Today sees the launch of a new student information website, Discover Uni. Emma Maskell reflects on her own, less-than-exemplary information experiences as a student and teacher.

Discover Uni logo

Choosing whether or not to go to university or college is a big decision. Maybe you’ve always known you wanted to go. Perhaps you’ve never considered it, or put it off for another time.

Nowadays there is a wealth of courses out there to suit you, and even more information to help you choose. But when does it become ‘too much information’? And can you always trust what you see?

Discover Uni is a new, UK-wide website which provides clear, impartial advice and guidance on higher education options. As we launch the site today, I am reminded of my own experiences of higher education decision-making, both as a student and a teacher – and of the crucial importance of good advice and guidance when choosing what and where to study.

Poor information equals poor choices

My abiding memory from my time as a secondary school teacher is that students relied on a small pool of teachers, family and friends to make decisions about their post-school options. Given the scale of recent changes in higher education, this often meant they were not alerted to the full range of options open to them, or to key information on things like student finance. 

My experience is mirrored in wider research, which also finds that students can be left feeling bamboozled by the sheer volume of information, online and elsewhere. This compounds the risk of them making potentially poor decisions. This can’t be right.

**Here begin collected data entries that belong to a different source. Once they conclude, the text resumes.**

(** X8. With a polling interval that is zero or negative (a negative
    number of seconds configured gives one) the accumulated time never
    grows: as long as the hub reports positions other than the target, each
    read being answered before the next tick, the timer stays registered
    after any number of ticks and the cap is never logged. *)
Theorem polling_never_capped_without_interval :
  forall l p id v cb positions,
    pollingInterval p <= 0 -> 0 < maxPollingTime p ->
    Forall (fun x => x <> v) positions ->
    let w := Polling.run l (Polling.constructor p id) in
    let w0 := Polling.step (SetTargetPosition v cb) w in
    let wn := poll_rounds (nextTimer w) positions w0 in
    timers wn = [nextTimer w] /\
    Polling.intervalDurationSum (self wn) =
      Z.of_nat (List.length positions) * pollingInterval p /\
    Polling.intervalDurationSum (self wn) <= 0 /\
    cap_logs (trace wn) = cap_logs (trace w0).
Proof.
  intros l p id v cb positions Hpi Hmax Hpos w w0 wn.
  pose proof (Polling_session_start l p id v cb Hmax) as H0.
  cbv zeta in H0. fold w in H0. fold w0 in H0.
  assert (Hn : forall k w1,
             0 <= k ->
             Polling_session p (nextTimer w) v (cap_logs (trace w0)) k w1 ->
             Polling_session p (nextTimer w) v (cap_logs (trace w0))
               (k + Z.of_nat (List.length positions))
               (poll_rounds (nextTimer w) positions w1)).
  { clear H0. induction Hpos as [|x xs Hx Hxs IH]; intros k w1 Hk Hw1.
    - simpl. rewrite Z.add_0_r. exact Hw1.
    - simpl List.length. rewrite Nat2Z.inj_succ.
      replace (k + Z.succ (Z.of_nat (List.length xs)))
        with ((k + 1) + Z.of_nat (List.length xs)) by lia.
      simpl. apply IH; [lia|].
      apply poll_round_below_cap; auto; nia. }
  specialize (Hn 0 w0 (Z.le_refl 0) H0). rewrite Z.add_0_l in Hn.
  fold wn in Hn. unfold Polling_session in Hn.
  destruct Hn as (_ & _ & _ & Hn).
  replace (Z.of_nat (List.length positions) * pollingInterval p
           <? maxPollingTime p) with true in Hn
    by (symmetry; apply Z.ltb_lt; nia).
  destruct Hn as (A & _ & B & C). repeat split; auto. rewrite B. nia.
Qed.

Lemma polling_never_capped_without_interval_witness :
  timers (poll_rounds 0 (repeat 30 100)
            (Polling.step (SetTargetPosition 70 1%nat)
               (Polling.constructor (newPlatform (Some (-1))) 5))) = [0%nat].
Proof.
  assert (H : Forall (fun x => x <> 70) (repeat 30 100)).
  { apply Forall_forall. intros x Hx. apply repeat_spec in Hx. subst.
    discriminate. }
  assert (Hp : pollingInterval (newPlatform (Some (-1))) <= 0)
    by (vm_compute; discriminate).
  apply (polling_never_capped_without_interval [] (newPlatform (Some (-1))) 5
           70 1%nat (repeat 30 100) Hp eq_refl H).
Defined.

(** ** A read of the session before *)

(** X9. A poll read still in flight when a new target is set is not told
    apart from the reads of the new session.  Answered after the setter, it
    is assigned to the current position and adds one interval to the
    accumulator the setter had reset; when it reports the new target it
    clears the new timer, which has not fired yet. *)
Theorem stale_poll_read_joins_new_session :
  forall l p id rid i v cb status position,
    let w := Polling.run l (Polling.constructor p id) in
    lookup rid (pending w) = Some (GetUnitByID i, KTimer) ->
    let w1 := Polling.step (SetTargetPosition v cb) w in
    let w2 := Polling.step (Fulfil rid (UnitResponse status position)) w1 in
    timers w1 = [nextTimer w] /\
    Polling.intervalDurationSum (self w1) = 0 /\
    Polling.intervalDurationSum (self w2) = pollingInterval p /\
    Polling.state (self w2) = Polling.mkState v position /\
    (position = v -> timers w2 = []) /\
    (position <> v -> pollingInterval p < maxPollingTime p ->
     timers w2 = [nextTimer w]).
Proof.
  intros l p id rid i v cb status position w Hl w1 w2.
  destruct (Polling_reachable_wf l p id) as (H1 & _).
  pose proof (Polling_reachable_platform l p id) as Hp.
  fold w in H1, Hp.
  assert (E1 : w1 = Polling.step (SetTargetPosition v cb) w) by reflexivity.
  rewrite Polling_set_world in E1. cbv zeta in E1.
  rewrite H1, timers_without_handle, Hp in E1. simpl in E1.
  assert (L : lookup rid (pending w1) = Some (GetUnitByID i, KTimer)).
  { rewrite E1. simpl. apply lookup_app_some, Hl. }
  clear H1 Hl. subst w2. clearbody w1 w. subst w1.
  destruct w as [[p' i' h sum [tg cu]] ts nt pd nr ck tr].
  simpl in *. clear Hp.
  js_unfold. rewrite L. cbv beta iota.
  replace (0 + pollingInterval p) with (pollingInterval p) by lia.
  destruct (pollingInterval p >=? maxPollingTime p) eqn:Eg; cbv beta iota;
    (destruct (position =? v) eqn:Ev; cbv beta iota;
     [apply Z.eqb_eq in Ev|apply Z.eqb_neq in Ev]);
    try rewrite remove_single; simpl;
    repeat split; auto; try congruence; try contradiction;
    rewrite Z.geb_leb in Eg;
    try (apply Z.leb_le in Eg; intros; lia).
Qed.

Lemma stale_poll_read_joins_new_session_witness :
  let w := Polling.run [SetTargetPosition 70 1%nat; Fire 0%nat]
             (Polling.constructor defaultPlatform 5) in
  let w1 := Polling.step (SetTargetPosition 30 2%nat) w in
  let w2 := Polling.step (Fulfil 2%nat (UnitResponse 200 30)) w1 in
  timers w1 = [1%nat] /\ timers w2 = [].
Proof.
  intros w w1 w2.
  destruct (stale_poll_read_joins_new_session
              [SetTargetPosition 70 1%nat; Fire 0%nat] defaultPlatform 5
              2%nat 5 30 2%nat 200 30 eq_refl) as (A & _ & _ & _ & B & _).
  split; [exact A | exact (B eq_refl)].
Defined.

(** ** Two reads in flight at the cap *)

Lemma drop_app_some rid x l l' :
  lookup rid l = Some x -> drop rid (l ++ l') = drop rid l ++ l'.
Proof.
  induction l as [|[r y] l IH]; simpl; [discriminate|].
  destruct (Nat.eqb r rid); auto. intros H. rewrite IH; auto.
Qed.

Lemma overlapping_rounds_at_cap p t v c k x y w :
  Polling_session p t v c k w ->
  k * pollingInterval p < maxPollingTime p ->
  maxPollingTime p <= (k + 1) * pollingInterval p ->
  0 <= pollingInterval p ->
  x <> v -> y <> v ->
  let w1 := Polling.step (Fire t) (Polling.step (Fire t) w) in
  let w2 := Polling.step (Fulfil (nextReq w) (UnitResponse 200 x)) w1 in
  let w3 := Polling.step
              (Fulfil (Datatypes.S (nextReq w)) (UnitResponse 200 y)) w2 in
  timers w2 = [] /\
  timers w3 = [] /\
  cap_logs (trace w2) = Datatypes.S c /\
  cap_logs (trace w3) = Datatypes.S (Datatypes.S c) /\
  Polling.currentPosition (Polling.state (self w3)) = y /\
  Polling.intervalDurationSum (self w3) = (k + 2) * pollingInterval p.
Proof.
  destruct w as [[p' id h sum [tg cu]] ts nt pd nr ck tr].
  intros H Hk Hk1 Hpi Hx Hy. unfold Polling_session in H. simpl in H.
  destruct H as (H3 & -> & -> & H).
  apply Z.ltb_lt in Hk. rewrite Hk in H.
  destruct H as (-> & -> & -> & Hc).
  destruct (lookup_snoc_fresh nr (GetUnitByID id, KTimer) pd H3) as [E1 E2].
  destruct (lookup_snoc_fresh (Datatypes.S nr) (GetUnitByID id, KTimer) pd)
    as [E3 E4].
  { intros r z Hin. apply H3 in Hin. lia. }
  cbv zeta.
  match goal with
  | |- context [Polling.step (Fire t) (Polling.step (Fire t) ?W)] =>
      rewrite (Polling_fire_live W t)
        by (simpl; rewrite Nat.eqb_refl; reflexivity)
  end.
  rewrite Polling_fire_live by (simpl; rewrite Nat.eqb_refl; reflexivity).
  simpl nextReq. js_unfold.
  rewrite (lookup_app_some _ _ _ _ E1). cbv beta iota.
  rewrite (drop_app_some _ _ _ _ E1), E2.
  replace (k * pollingInterval p + pollingInterval p)
    with ((k + 1) * pollingInterval p) by lia.
  assert (Eg : ((k + 1) * pollingInterval p >=? maxPollingTime p) = true)
    by (rewrite Z.geb_leb; apply Z.leb_le; exact Hk1).
  assert (Eg2 : ((k + 1) * pollingInterval p + pollingInterval p
                 >=? maxPollingTime p) = true)
    by (rewrite Z.geb_leb; apply Z.leb_le; lia).
  assert (Hxv : (x =? v) = false) by (apply Z.eqb_neq; exact Hx).
  assert (Hyv : (y =? v) = false) by (apply Z.eqb_neq; exact Hy).
  rewrite Eg. cbv beta iota. rewrite Hxv. cbv beta iota.
  rewrite E3. cbv beta iota. rewrite E4, Eg2. cbv beta iota.
  rewrite Hyv. cbv beta iota. rewrite remove_single.
  repeat split; try lia; count_cap_logs Hc.
Qed.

My experience as a prospective student is even less salutary. Some years ago (let’s just say the internet had been invented, but we still relied on the UCAS book…), my own choices relied on the sage advice of a few books, and advice from our head of sixth form. I had always thought I knew what I wanted to do and where, so promptly put down my options and sent in my application.

However, I wasn’t aware of the extent and breadth of higher education courses and providers. As a result, I put the wrong provider code on my form (in those days, there seemed to be quite a few providers answering to the name of ‘University of Wales’). I ended up at a university a few hundred miles away from the one I had intended to apply to. Not my proudest moment.

(In case you’re wondering, I eventually managed to transfer to another provider and a different course. The rest is history…)

Why Discover Uni is different

Discover Uni will help prospective students to make confident and informed decisions about higher education. We especially hope it will be used by those not well supported with existing information, advice and guidance provision, and those from underrepresented groups. We’re also keen to ensure that it reflects the range and diversity of higher education provision and the student body.

Discover Uni is designed to be easy to use, and even easier to understand. You won’t see flashing banners, pop up ads or other distractions. You will see clear, simple explanations, responsible presentation of data and other features to help students navigate and understand the information that is available to them, wherever they are in the decision making journey.

Users of the website will still be able to search and compare courses with detailed information about things like student views and employment outcomes. But Discover Uni will offer a lot more in the way of guidance to help students reflect on what’s important to them.

It will signpost to other resources to help students and those who advise them, help to dispel unhelpful myths (not least, around student finance) and encourage students to reflect on what’s important to them and how to get the support they need.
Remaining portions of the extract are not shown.